Philip Graf of the Gambling Commission
Chairman of the Gambling Commission, Philip Graf was confident the measures would ensure greater control over remotely operated sites, saying; “This is a welcome step forward - bringing the 85% of the remote gambling market currently regulated overseas within the Commission’s remit will provide us with direct access to and oversight of all commercial gambling provided to those in Britain.
He continued, "This means that we will be far better placed to protect players and to respond to and advise the government on emerging player protection and consumer risks and issues”.
Minister for Sport, Helen Grant added; “This Act marks a significant step in increasing protection to consumers based in Great Britain, by ensuring that all remote gambling operators will be subject to robust and consistent regulation.

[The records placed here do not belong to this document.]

Definition clone (actor : CurrentUser) (id : string) (data : CreateRoleDto) : prog AccW Role :=
  source ← loadRoleOrThrow id;
  let source := lr_role source in
  (if isPermissionLockedRole (rl_name source) then
     role_denied actor None "ROLE_CLONED" source "protected_role_cannot_be_cloned" ;;
     Throw (Forbidden "protected_role_cannot_be_cloned")
   else mret ()) ;;
  permissions ← gets (λ w, permission_ids w (rl_id source));
  createRoleWithPermissions actor "ROLE_CLONED" (cr_name data)
    (or_else (cr_description data) (rl_description source)) permissions
    [("sourceRoleId", JStr (rl_id source)); ("sourceRoleName", JStr (rl_name source))].

Definition matching_permissions (names : list string) (w : AccW) : list Permission :=
  rows (λ p, mem (pm_name p) names) (xw_permissions w).

Definition applyTemplate (actor : CurrentUser) (templateId : string)
    (data : ApplyRoleTemplateDto) : prog AccW Role :=
  let found := find (λ t, bool_decide (tp_id t = templateId)) ROLE_TEMPLATES in
  template ← require found (NotFound "role_template_not_found");
  matched ← gets (matching_permissions (tp_permissions template));
  throw_if (bool_decide (matched = [])) (BadRequest "template_has_no_matching_permissions") ;;
  createRoleWithPermissions actor "ROLE_CREATED_FROM_TEMPLATE"
    (default (tp_name template) (at_name data))
    (or_else (at_description data) (Some (tp_description template)))
    (pm_id <$> matched)
    [("templateId", JStr (tp_id template));
     ("matchedPermissions", JNum (Z.of_nat (length matched)))].

Definition pending_of_role (roleId : string) (q : Request) : bool :=
  bool_decide (rq_roleId q = roleId) && bool_decide (rq_status q = PENDING).

(** The role, how many hold it, how many requests were cancelled. *)
Definition archive (actor : CurrentUser) (id : string) (reason : option string)
    : prog AccW (Role * Z) :=
  loaded ← loadRoleOrThrow id;
  let role := lr_role loaded in
  (if isProtected role then
     role_denied actor None "ROLE_ARCHIVED" role "protected_role_cannot_be_archived" ;;
     Throw (BadRequest "protected_role_cannot_be_archived")
   else mret ()) ;;
  throw_if (bool_decide (is_Some (rl_archivedAt role))) (Conflict "role_already_archived") ;;
  t ← now;
  changed ← transaction (
    updated ← role_update id (λ r, r{{rl_archivedAt := Some t;
                                      rl_archivedById := Some (cu_id actor)}});
    holders ← holder_count id;
    cancelled ← request_updateMany (pending_of_role id) (λ q, q{{rq_status := CANCELLED}});
    mret (updated, holders, cancelled));
  let '(updated, holders, cancelled) := changed in
  role_audit actor None "ROLE_ARCHIVED" None role
    [result "success"; ("reason", json_opt reason)]
    [("currentHolders", JNum holders); ("requestsCancelled", JNum cancelled)] ;;
  mret (updated, holders).

Definition unarchive (actor : CurrentUser) (id : string) (reason : option string)
    : prog AccW Role :=
  loaded ← loadRoleOrThrow id;
  let role := lr_role loaded in
  throw_if (bool_decide (rl_archivedAt role = None)) (Conflict "role_not_archived") ;;
  updated ← role_update id (λ r, r{{rl_archivedAt := None; rl_archivedById := None}});
  role_audit actor None "ROLE_UNARCHIVED" None role
    [result "success"; ("reason", json_opt reason)] [] ;;
  mret updated.

(** ** Assignment *)

Definition two_person_required : exn := Forbidden "two_person_approval_required".
Definition already_has_role : exn := Conflict "user_already_has_role".

Definition assignToUser (actor : CurrentUser) (roleId userId : string) (reason : option string)
    : prog AccW () :=
  reason ← throw_outcome (requireReason reason);
  loaded ← loadRoleOrThrow roleId;
  let role := lr_role loaded in
  assertRoleAssignable actor role "USER_ROLE_ASSIGNED" ;;
  (if isSensitiveRole loaded then
     role_denied actor (Some userId) "USER_ROLE_ASSIGNED" role "two_person_approval_required" ;;
     Throw two_person_required
   else mret ()) ;;
  target ← loadStaffTargetOrThrow userId;
  throw_if (has_role roleId target) already_has_role ;;
  userRole_create userId roleId (Some (cu_id actor)) ;;
  refreshUserAccess userId false ;;
  role_audit actor (Some userId) "USER_ROLE_ASSIGNED" None role
    [result "success"; reason_is reason]
    [("targetUserName", json_opt (xu_name (lu_user target)))].

Definition active_of (userId roleId : string) (t : Temporary) : bool :=
  bool_decide (tm_userId t = userId) && bool_decide (tm_roleId t = roleId) &&
  bool_decide (tm_status t = ACTIVE).

Definition removeFromUser (actor : CurrentUser) (roleId userId : string)
    (reason : option string) : prog AccW () :=
  reason ← throw_outcome (requireReason reason);
  loaded ← loadRoleOrThrow roleId;
  let role := lr_role loaded in
  (if isProtected role then
     role_denied actor (Some userId) "USER_ROLE_REVOKED" role
       "protected_role_cannot_be_removed_here" ;;
     Throw (BadRequest "protected_role_cannot_be_removed_here")
   else mret ()) ;;
  userRoles ← gets (λ w, userRoles_of w userId);
  throw_if (negb (existsb (of_role roleId) userRoles)) (NotFound "user_does_not_have_role") ;;
  (if (length userRoles <=? 1)%nat then
     role_audit actor (Some userId) "USER_ROLE_REVOKED" (Some "FAILURE") role
       [result "failure"; reason_is "cannot_remove_last_role"] [] ;;
     Throw (BadRequest "cannot_remove_last_role")
   else mret ()) ;;
  t ← now;
  transaction (
    userRole_delete userId roleId ;;
    temporary_updateMany (active_of userId roleId)
      (λ x, x{{tm_status := REVOKED; tm_endedAt := Some t}})) ;;
  refreshUserAccess userId true ;;
  role_audit actor (Some userId) "USER_ROLE_REVOKED" None role
    [result "success"; reason_is reason] [].

(** *** In bulk: the outcome of every user *)
Definition action_name (a : BulkRoleAction) : string :=
  match a with ASSIGN => "ASSIGN" | REMOVE => "REMOVE" end.
Definition bulk_one (actor : CurrentUser) (roleId : string) (a : BulkRoleAction)
    (reason : option string) (userId : string) : prog AccW () :=
  match a with
  | ASSIGN => assignToUser actor roleId userId reason
  | REMOVE => removeFromUser actor roleId userId reason
  end.
Fixpoint bulk_loop (f : string → prog AccW ()) (userIds : list string)
    (succeeded : list string) (failed : list (string * string))
    : prog AccW (list string * list (string * string)) :=
  match userIds with
  | [] => mret (succeeded, failed)
  | u :: us =>
      r ← attempt (f u);
      match r with
      | Ok _ => bulk_loop f us (succeeded ++ [u]) failed
      | Err e => bulk_loop f us succeeded (failed ++ [(u, exn_message e)])
      end
  end.
Definition bulkAssign (actor : CurrentUser) (roleId : string) (a : BulkRoleAction)
    (userIds : list string) (reason : option string)
    : prog AccW (list string * list (string * string)) :=
  done ← bulk_loop (bulk_one actor roleId a reason) userIds [] [];
  let '(succeeded, failed) := done in
  audit actor None "ROLE_BULK_ASSIGNED" None "Role" (Some roleId) None
    [result (if bool_decide (failed = []) then "success" else "partial");
     ("action", JStr (action_name a))]
    [("requested", JNum (Z.of_nat (length userIds)));
     ("succeeded", JNum (Z.of_nat (length succeeded)));
     ("failed", JNum (Z.of_nat (length failed)))] ;;
  mret (succeeded, failed).

(** ** Assignment by request and review *)

Definition has_status (s : RequestStatus) (q : Request) : bool := bool_decide (rq_status q = s).
Definition stale (t : Z) (q : Request) : bool := has_status PENDING q && (rq_expiresAt q <=? t).

Definition request_expired (q : Request) : prog AccW () :=
  emitAudit {|
    xa_userId := None; xa_targetUserId := Some (rq_targetUserId q); xa_actorType := ActorSYSTEM;
    xa_action := "ROLE_ASSIGNMENT_REQUEST_EXPIRED"; xa_outcome := None; xa_severity := None;
    xa_entity := "RoleAssignmentRequest"; xa_entityId := Some (rq_id q); xa_entityLabel := None;
    xa_diff := [result "success"; ("roleId", JStr (rq_roleId q))]; xa_metadata := [] |}.

Definition expireStaleRequests : prog AccW () :=
  t ← now;
  qs ← requests_where (stale t);
  if bool_decide (qs = []) then mret () else
  count ← request_updateMany
    (λ q, mem (rq_id q) (rq_id <$> qs) && has_status PENDING q)
    (λ q, q{{rq_status := EXPIRED}});
  if count =? 0 then mret () else for_each request_expired qs.

Definition pending_for (roleId userId : string) (q : Request) : bool :=
  bool_decide (rq_roleId q = roleId) && bool_decide (rq_targetUserId q = userId) &&
  has_status PENDING q.

Definition new_request (roleId userId requestedById reason : string) (expiresAt : Z)
    (id : string) (t : Z) : Request := {|
  rq_id := id; rq_roleId := roleId; rq_targetUserId := userId;
  rq_requestedById := requestedById; rq_reason := reason; rq_status := PENDING;
  rq_reviewedById := None; rq_reviewNote := None; rq_reviewedAt := None;
  rq_expiresAt := expiresAt; rq_createdAt := t |}.

Definition request_audit (actor : CurrentUser) (action : string) (outcome : option string)
    (q : Request) (role : Role) : list (string * json) → list (string * json) → prog AccW () :=
  audit actor (Some (rq_targetUserId q)) action outcome "RoleAssignmentRequest"
    (Some (rq_id q)) (Some (rl_name role)).

Definition requestAssignment (actor : CurrentUser) (roleId userId : string)
    (reason : option string) : prog AccW Request :=
  reason ← throw_outcome (requireReason reason);
  loaded ← loadRoleOrThrow roleId;
  let role := lr_role loaded in
  assertRoleAssignable actor role "ROLE_ASSIGNMENT_REQUESTED" ;;
  target ← loadStaffTargetOrThrow userId;
  throw_if (has_role roleId target) already_has_role ;;
  expireStaleRequests ;;
  existing ← gets (λ w, find_row (pending_for roleId userId) (xw_requests w));
  throw_if (bool_decide (is_Some existing)) (Conflict "assignment_request_already_pending") ;;
  t ← now;
  request ← request_create
    (new_request roleId userId (cu_id actor) reason (t + ASSIGNMENT_REQUEST_TTL_MS));
  request_audit actor "ROLE_ASSIGNMENT_REQUESTED" None request role
    [result "success"; reason_is reason]
    [("roleId", JStr roleId); ("sensitive", JBool (isSensitiveRole loaded))] ;;
  mret request.

(** A request with its role. *)
Definition loaded_request (id : string) (w : AccW) : option (Request * LoadedRole) :=
  match xw_requests w !! id with
  | Some q => match loaded_role (rq_roleId q) w with
              | Some r => Some (q, r)
              | None => None
              end
  | None => None
  end.

Definition not_pending : exn := Conflict "assignment_request_not_pending".

(** The columns that a decision sets. *)
Definition decided (status : RequestStatus) (by_ : string) (t : Z) (note : option string)
    (q : Request) : Request :=
  q{{rq_status := status; rq_reviewedById := Some by_; rq_reviewedAt := Some t;
     rq_reviewNote := note}}.

Definition decision_name (d : Decision) : string :=
  match d with APPROVE => "APPROVE" | REJECT => "REJECT" end.
Definition decision_action (d : Decision) : string :=
  match d with APPROVE => "ROLE_ASSIGNMENT_APPROVED" | REJECT => "ROLE_ASSIGNMENT_REJECTED" end.

Definition reject (actor : CurrentUser) (q : Request) (role : Role) (note : option string)
    : prog AccW RequestStatus :=
  let note := trim (default "" note) in
  throw_if (negb (truthy note)) (BadRequest "rejection_note_required") ;;
  t ← now;
  n ← request_claim (rq_id q) (has_status PENDING) (decided REJECTED (cu_id actor) t (Some note));
  throw_if (n =? 0) not_pending ;;
  request_audit actor (decision_action REJECT) None q role
    [result "success"; ("decision", JStr (decision_name REJECT)); ("note", JStr note)] [] ;;
  mret REJECTED.

(** [data.note?.trim() || null] *)
Definition trimmed_note (note : option string) : option string :=
  match note with
  | Some n => if truthy (trim n) then Some (trim n) else None
  | None => None
  end.
(* ===== verification/AccessSafety.v ===== *)
(** * Roles and permissions under every interleaving

    What no handler of roles and permissions does, however the handlers interleave:
    hand out a role that needs two persons without a second person's decision, let
    a decided request be decided again, change a locked role. *)

From S2P Require Import Prelude Interleave Js Redis Cache Roles Permissions.
From S2P Require Import AccessModel RoleService PermissionService Guards.
From stdpp Require Import sorting.
From coqutil Require Import Datatypes.RecordSetters.
Import DoubleBraceUpdate.

Open Scope Z_scope.

Section safety.
Context `{AccLib} `{!Inj (=) (=) acc_uuid}.

(** ** Identifiers *)

(** Not drawn yet. *)
Definition future (w : AccW) (id : string) : Prop := ∃ n, (xw_draws w ≤ n)%nat ∧ id = acc_uuid n.

Lemma future_mono w w' id : (xw_draws w ≤ xw_draws w')%nat → future w' id → future w id.
Proof. intros Hd (n&Hn&->). exists n. split; [lia|done]. Qed.
Lemma future_draw w : future w (acc_uuid (xw_draws w)).
Proof. by eexists. Qed.
Lemma drawn_past w' n : (n < xw_draws w')%nat → ¬ future w' (acc_uuid n).
Proof. intros Hn (m&Hm&Heq%(inj acc_uuid)). lia. Qed.

(** ** Requests and temporary assignments as state machines *)

(** A request that was reviewed was reviewed by a second person. *)
Definition review_ok (q : Request) : Prop :=
  (∀ r, rq_reviewedById q = Some r → r ≠ rq_requestedById q) ∧
  (rq_status q = PENDING → rq_reviewedById q = None) ∧
  (rq_status q = APPROVED ∨ rq_status q = REJECTED → is_Some (rq_reviewedById q)).

(** What a request asks does not change; it leaves PENDING once; a review stays.
    After that its status changes only to EXPIRED. *)
Record request_step (q q' : Request) : Prop := {
  qs_id : rq_id q' = rq_id q;
  qs_role : rq_roleId q' = rq_roleId q;
  qs_target : rq_targetUserId q' = rq_targetUserId q;
  qs_requester : rq_requestedById q' = rq_requestedById q;
  qs_reason : rq_reason q' = rq_reason q;
  qs_expiresAt : rq_expiresAt q' = rq_expiresAt q;
  qs_review : rq_status q ≠ PENDING →
    rq_reviewedById q' = rq_reviewedById q ∧ rq_reviewedAt q' = rq_reviewedAt q ∧
    (rq_status q' = rq_status q ∨ rq_status q' = EXPIRED);
}.
#[export] Instance request_step_preorder : PreOrder request_step.
Proof.
  split.
  - intros q. split; auto.
  - intros q1 q2 q3 [] []. split; try congruence. intros Hn.
    destruct (qs_review0 Hn) as (?&?&Hs).
    destruct (qs_review1) as (?&?&Hs'); [destruct Hs as [->| ->]; done|].
    split_and!; [congruence..|]. destruct Hs as [Hs|Hs], Hs' as [Hs'|Hs'];
      rewrite ?Hs', ?Hs; auto.
Qed.

Record temporary_step (t t' : Temporary) : Prop := {
  ts_id : tm_id t' = tm_id t;
  ts_user : tm_userId t' = tm_userId t;
  ts_role : tm_roleId t' = tm_roleId t;
  ts_expiresAt : tm_expiresAt t' = tm_expiresAt t;
  ts_ended : tm_status t ≠ ACTIVE → tm_status t' ≠ ACTIVE;
}.
#[export] Instance temporary_step_preorder : PreOrder temporary_step.
Proof.
  split; [by intros t; split|]. intros t1 t2 t3 [] []. split; [congruence..|auto].
Qed.

(** The row under an identifier that was drawn: it stays and steps, or is deleted
    for good. *)
Definition kept_by {A} (step : relation A) (o o' : option A) : Prop :=
  match o, o' with
  | Some a, Some a' => step a a'
  | None, Some _ => False
  | _, None => True
  end.
Lemma kept_by_refl {A} (step : relation A) `{!Reflexive step} o : kept_by step o o.
Proof. by destruct o; cbn. Qed.
Lemma kept_by_trans {A} (step : relation A) `{!Transitive step} (o1 o2 o3 : option A) :
  kept_by step o1 o2 → kept_by step o2 o3 → kept_by step o1 o3.
Proof. destruct o1, o2, o3; cbn; try done. apply transitivity. Qed.

Lemma kept_by_filter {A} (step : relation A) `{!Reflexive step} (P : string * A → Prop)
    `{!∀ x, Decision (P x)} (m : gmap string A) i : kept_by step (m !! i) (filter P m !! i).
Proof.
  destruct (filter P m !! i) as [a|] eqn:Ha; [|by destruct (m !! i)].
  apply map_lookup_filter_Some in Ha as [-> _]. by cbn.
Qed.

(** ** The invariant and the relation *)

(** A role that needs two persons. *)
Definition two_person_role (w : AccW) (r : string) : Prop :=
  ∃ pid p, is_Some (xw_rolePermissions w !! (r, pid)) ∧ xw_permissions w !! pid = Some p ∧
    requiresTwoPersonApproval (pm_name p) = true.

(** A second person's decision behind a holder of a role. *)
Definition approved_by_second (w : AccW) (ur : UserRole) : Prop :=
  ∃ id q reviewer, xw_requests w !! id = Some q ∧
    rq_roleId q = ur_roleId ur ∧ rq_targetUserId q = ur_userId ur ∧
    ur_assignedBy ur = Some (rq_requestedById q) ∧
    rq_reviewedById q = Some reviewer ∧ reviewer ≠ rq_requestedById q ∧
    rq_status q ≠ PENDING ∧ rq_status q ≠ REJECTED.

(** [guarded]: roles that are locked. [frozen]: roles of which the permissions do
    not change. [exempt]: who held what at the start, or got it from elsewhere. *)
Context (guarded frozen : string → Prop) (exempt : string → string → Prop).

Record acc_inv (w : AccW) : Prop := {
  ai_roles id r : xw_roles w !! id = Some r → rl_id r = id ∧ ¬ future w id;
  ai_perms r p x : xw_rolePermissions w !! (r, p) = Some x →
    rp_roleId x = r ∧ rp_permissionId x = p ∧ is_Some (xw_roles w !! r) ∧
    is_Some (xw_permissions w !! p) ∧ ¬ future w (rp_id x);
  ai_rp_ids k k' x x' : xw_rolePermissions w !! k = Some x →
    xw_rolePermissions w !! k' = Some x' → rp_id x = rp_id x' → k = k';
  ai_permission_ids p x : xw_permissions w !! p = Some x → pm_id x = p ∧ ¬ future w p;
  ai_holders u r x : xw_userRoles w !! (u, r) = Some x →
    ur_userId x = u ∧ ur_roleId x = r ∧ is_Some (xw_roles w !! r);
  ai_requests id q : xw_requests w !! id = Some q → rq_id q = id ∧ ¬ future w id ∧ review_ok q;
  ai_temporary id t : xw_temporary w !! id = Some t → tm_id t = id ∧ ¬ future w id;
  ai_granted u r x : xw_userRoles w !! (u, r) = Some x → two_person_role w r →
    exempt u r ∨ approved_by_second w x;
  ai_guarded r : guarded r → ∃ q, xw_roles w !! r = Some q ∧
    isPermissionLockedRole (rl_name q) = true;
}.

Definition same_name (r r' : Role) : Prop := rl_name r' = rl_name r.

Record acc_rel (w w' : AccW) : Prop := {
  ar_draws : (xw_draws w ≤ xw_draws w')%nat;
  ar_roles id : ¬ future w id → is_Some (xw_roles w' !! id) → is_Some (xw_roles w !! id);
  ar_guarded id : guarded id → rl_name <$> xw_roles w' !! id = rl_name <$> xw_roles w !! id;
  ar_frozen r pid : frozen r → ¬ future w r → is_Some (xw_roles w' !! r) →
    xw_rolePermissions w' !! (r, pid) = xw_rolePermissions w !! (r, pid);
  ar_rps k x : xw_rolePermissions w' !! k = Some x → ¬ future w (rp_id x) →
    xw_rolePermissions w !! k = Some x;
  ar_permissions pid p : xw_permissions w !! pid = Some p → xw_permissions w' !! pid = Some p;
  ar_requests id : ¬ future w id →
    kept_by request_step (xw_requests w !! id) (xw_requests w' !! id);
  ar_temporary id : ¬ future w id →
    kept_by temporary_step (xw_temporary w !! id) (xw_temporary w' !! id);
}.

#[export] Instance acc_rel_preorder : PreOrder acc_rel.
Proof.
  split.
  - intros w. split; try done; intros; apply kept_by_refl, _.
  - intros w1 w2 w3 H1 H2. pose proof (ar_draws _ _ H1) as Hd.
    assert (Hf : ∀ id, ¬ future w1 id → ¬ future w2 id)
      by (intros id Hn Hx; by apply Hn, (future_mono w1 w2)).
    split.
    + etrans; [apply H1|apply H2].
    + intros id Hn Hs. apply (ar_roles _ _ H1); [done|]. apply (ar_roles _ _ H2); auto.
    + intros id Hg. rewrite (ar_guarded _ _ H2 id Hg). by apply (ar_guarded _ _ H1).
    + intros r pid Hr Hn Hs. rewrite (ar_frozen _ _ H2) by auto.
      apply (ar_frozen _ _ H1); [done..|]. apply (ar_roles _ _ H2); auto.
    + intros k x Hx Hn. apply (ar_rps _ _ H1); [|done]. apply (ar_rps _ _ H2); auto.
    + intros pid p Hp. by apply (ar_permissions _ _ H2), (ar_permissions _ _ H1).
    + intros id Hn. eapply kept_by_trans; [apply _|by apply H1|apply H2; auto].
    + intros id Hn. eapply kept_by_trans; [apply _|by apply H1|apply H2; auto].
Qed.

Definition steps (w w' : AccW) : Prop := acc_inv w' ∧ acc_rel w w'.
Abbreviation ok := (safe acc_inv acc_rel).
Abbreviation calm_ok := (calm acc_inv acc_rel).

(** ** Changes of one table *)

Lemma approved_step w w' ur :
  (∀ id q, xw_requests w !! id = Some q →
     ∃ q', xw_requests w' !! id = Some q' ∧ request_step q q') →
  approved_by_second w ur → approved_by_second w' ur.
Proof.
  intros Hk (id&q&rv&Hq&?&?&?&?&?&Hn&Hr). destruct (Hk id q Hq) as (q'&Hq'&[]).
  destruct (qs_review0 Hn) as (?&?&Hs). exists id, q', rv.
  split_and!; [congruence..| |]; destruct Hs as [->| ->]; done.
Qed.

(** What does not touch the tables. *)
Lemma tables_kept w w' :
  xw_roles w' = xw_roles w → xw_permissions w' = xw_permissions w →
  xw_rolePermissions w' = xw_rolePermissions w → xw_userRoles w' = xw_userRoles w →
  xw_requests w' = xw_requests w → xw_temporary w' = xw_temporary w →
  (xw_draws w ≤ xw_draws w')%nat → acc_inv w → steps w w'.
Proof.
  intros E1 E2 E3 E4 E5 E6 Hd [].
  assert (Hf : ∀ id, ¬ future w id → ¬ future w' id)
    by (intros id Hn Hx; by apply Hn, (future_mono w w')).
  split.
  - split; unfold two_person_role, approved_by_second; rewrite ?E1, ?E2, ?E3, ?E4, ?E5, ?E6.
    + intros id r Hr. destruct (ai_roles0 id r Hr). by split; [|apply Hf].
    + intros r p x Hx. destruct (ai_perms0 r p x Hx) as (?&?&?&?&?). split_and!; [done..|by apply Hf].
    + done.
    + intros p x Hx. destruct (ai_permission_ids0 p x Hx). by split; [|apply Hf].
    + done.
    + intros id q Hq. destruct (ai_requests0 id q Hq) as (?&?&?). split_and!; [done|by apply Hf|done].
    + intros id t Ht. destruct (ai_temporary0 id t Ht). by split; [|apply Hf].
    + done.
    + done.
  - split; rewrite ?E1, ?E2, ?E3, ?E4, ?E5, ?E6; try done; intros; apply kept_by_refl, _.
Qed.

(** A row of a role that keeps what identifies it. *)
Lemma role_update_steps w id r r' :
  acc_inv w → xw_roles w !! id = Some r → rl_id r' = rl_id r →
  (guarded id → rl_name r' = rl_name r) → steps w (w{{xw_roles ::= insert id r'}}).
Proof.
  intros [] Hr Hid Hg.
  assert (Hs : ∀ i, is_Some (<[id := r']> (xw_roles w) !! i) ↔ is_Some (xw_roles w !! i)).
  { intros i. destruct (decide (id = i)) as [<-|Hne].
    - rewrite lookup_insert_eq, Hr. split; by eexists.
    - by rewrite lookup_insert_ne. }
  split.
  - split; cbn.
    + intros i q. rewrite lookup_insert_Some. intros [[<- <-]|[_ Hq]]; [|by apply ai_roles0].
      rewrite Hid. by apply ai_roles0.
    + intros i p x Hx. rewrite Hs. by apply ai_perms0.
    + apply ai_rp_ids0.
    + apply ai_permission_ids0.
    + intros u i x Hx. rewrite Hs. by apply ai_holders0.
    + apply ai_requests0.
    + apply ai_temporary0.
    + apply ai_granted0.
    + intros i Hi. destruct (ai_guarded0 i Hi) as (q&Hq&Hl).
      destruct (decide (id = i)) as [<-|Hne].
      * exists r'. rewrite lookup_insert_eq, Hg by done. simplify_eq. done.
      * exists q. by rewrite lookup_insert_ne.
  - split; cbn; try done; try (intros; apply kept_by_refl, _).
    + intros i _. by rewrite Hs.
    + intros i Hi. destruct (decide (id = i)) as [<-|Hne].
      * rewrite lookup_insert_eq, Hr. cbn. by rewrite Hg.
      * by rewrite lookup_insert_ne.
Qed.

This includes a requirement for operators to support action against illegal activity and corruption in sport, and to comply with licence conditions that protect children and vulnerable adults”.
No escape for overseas bookies
During its passage through Parliament in March, the bill also outlined the government’s plans to extend the horse racing betting levy to overseas bookmakers.
The proposals are intended to secure a level playing field between on and offshore operators in order to ensure the quality of horseracing while also funding integrity, veterinary and breeding activities.
A public consultation on the proposed changes to the levy extension is expected to be published by the government shortly, along with governmental pledges to develop wider levy reform options and a review of the regulation of gambling advertising.